Provided information START
(** * Cell Avenue RAG: the cleaning, chunking and query pipeline

    A shallow embedding of the pure and stateful parts of
    [scripts/clean_raw_data.py], [scripts/chunk_semantic.py],
    [app/rag/retriever.py] and [app/api/main.py], followed by the
    properties of the pipeline that the specification states.

    Python values are modelled as follows.
    - [str] is a list of Unicode code points ([N]); [len] counts code
      points, as Python does.
    - [int] is [Z].
    - A raised exception is the [Raise] case of [result].
    - The calls that leave the process (the semantic splitter, the
      embedding retriever, the chat model, the UUID generator and the clock)
      are oracles: section variables that receive the log of the calls made
      so far, so that two calls with the same argument may answer
      differently. *)

From stdpp Require Import base list strings gmap numbers pretty.

Open Scope Z_scope.

(** ** Python built-ins *)

Module Py.

Abbreviation str := (list N).

(** [len(s)] *)
Definition len {A} (l : list A) : Z := Z.of_nat (length l).

(** Truthiness of a sequence: [if s:] holds when [s] is not empty. *)
Definition truthy {A} (l : list A) : bool :=
  match l with [] => false | _ => true end.

(** Decoding of the UTF-8 bytes of a literal of this file into code
    points. *)
Fixpoint utf8_decode (bs : list N) : str :=
  match bs with
  | [] => []
  | b0 :: r0 =>
    if (b0 <? 128)%N then b0 :: utf8_decode r0
    else match r0 with
    | [] => []
    | b1 :: r1 =>
      if (b0 <? 224)%N
      then ((b0 - 192) * 64 + (b1 - 128))%N :: utf8_decode r1
      else match r1 with
      | [] => []
      | b2 :: r2 =>
        if (b0 <? 240)%N
        then ((b0 - 224) * 4096 + (b1 - 128) * 64 + (b2 - 128))%N
               :: utf8_decode r2
        else match r2 with
        | [] => []
        | b3 :: r3 =>
          ((b0 - 240) * 262144 + (b1 - 128) * 4096
           + (b2 - 128) * 64 + (b3 - 128))%N :: utf8_decode r3
        end
      end
    end
  end.

(** A string literal of the source. *)
Definition lit (s : string) : str :=
  utf8_decode (map Ascii.N_of_ascii (String.list_ascii_of_string s)).

Definition NL : N := 10.
Definition CR : N := 13.
Definition TAB : N := 9.
Definition SP : N := 32.
Definition QUOTE : N := 34.

(** [str(n)] for an integer. *)
Definition str_of_int (n : Z) : str := lit (pretty n).

(** [sep.join(l)] *)
Fixpoint join (sep : str) (l : list str) : str :=
  match l with
  | [] => []
  | x :: r =>
    match r with
    | [] => x
    | _ :: _ => x ++ sep ++ join sep r
    end
  end.

(** [s.split(c)] for a separator of one character: never the empty list. *)
Fixpoint split (c : N) (s : str) : list str :=
  match s with
  | [] => [[]]
  | x :: r =>
    if (x =? c)%N then [] :: split c r
    else match split c r with
         | l :: ls => (x :: l) :: ls
         | [] => [[x]]
         end
  end.

(** [c.isspace()]: the characters that [str.strip()] removes and that the
    pattern [\s] matches on a [str]. *)
Definition isspace (c : N) : bool :=
  ((9 <=? c) && (c <=? 13) || (28 <=? c) && (c <=? 32)
   || (c =? 133) || (c =? 160) || (c =? 5760)
   || (8192 <=? c) && (c <=? 8202)
   || (c =? 8232) || (c =? 8233) || (c =? 8239) || (c =? 8287)
   || (c =? 12288))%N.

Fixpoint dropwhile {A} (p : A -> bool) (l : list A) : list A :=
  match l with
  | [] => []
  | x :: r => if p x then dropwhile p r else l
  end.

Definition lstrip (s : str) : str := dropwhile isspace s.
Definition rstrip (s : str) : str := rev (dropwhile isspace (rev s)).
Definition strip (s : str) : str := rstrip (lstrip s).

(** [l[-n:]] for [n > 0]: the last [n] elements, all of [l] when it has
    fewer. *)
Definition last_n {A} (n : nat) (l : list A) : list A :=
  drop (length l - n) l.

(** [c.lower()], exact on every character whose lower case contains an
    ASCII character: the capitals, the Kelvin sign and the dotted capital I.
    The sources compare lowered text only with ASCII and Arabic literals,
    and no other character lowers to one of those. *)
Definition lower_char (c : N) : str :=
  if ((65 <=? c) && (c <=? 90))%N then [(c + 32)%N]
  else if (c =? 8490)%N then [107%N]
  else if (c =? 304)%N then [105%N; 775%N]
  else [c].

Definition lower (s : str) : str := concat (map lower_char s).

Definition str_eqb (a b : str) : bool := bool_decide (a = b).

(** [s.startswith(p)] *)
Fixpoint startswith (p s : str) : bool :=
  match p, s with
  | [], _ => true
  | _ :: _, [] => false
  | a :: p', b :: s' => (a =? b)%N && startswith p' s'
  end.

(** [sub in s] *)
Fixpoint contains (sub s : str) : bool :=
  startswith sub s ||
  match s with
  | [] => false
  | _ :: r => contains sub r
  end.

(** Outcome of a call that may raise; the exception carries its message. *)
Inductive result (A : Type) : Type :=
| Ok (a : A)
| Raise (e : str).
Arguments Ok {A} a.
Arguments Raise {A} e.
Provided information END
# Directions for this task:
Give the number of lines in the entries above that include the word "rstrip", and nothing more.

# Solution:
2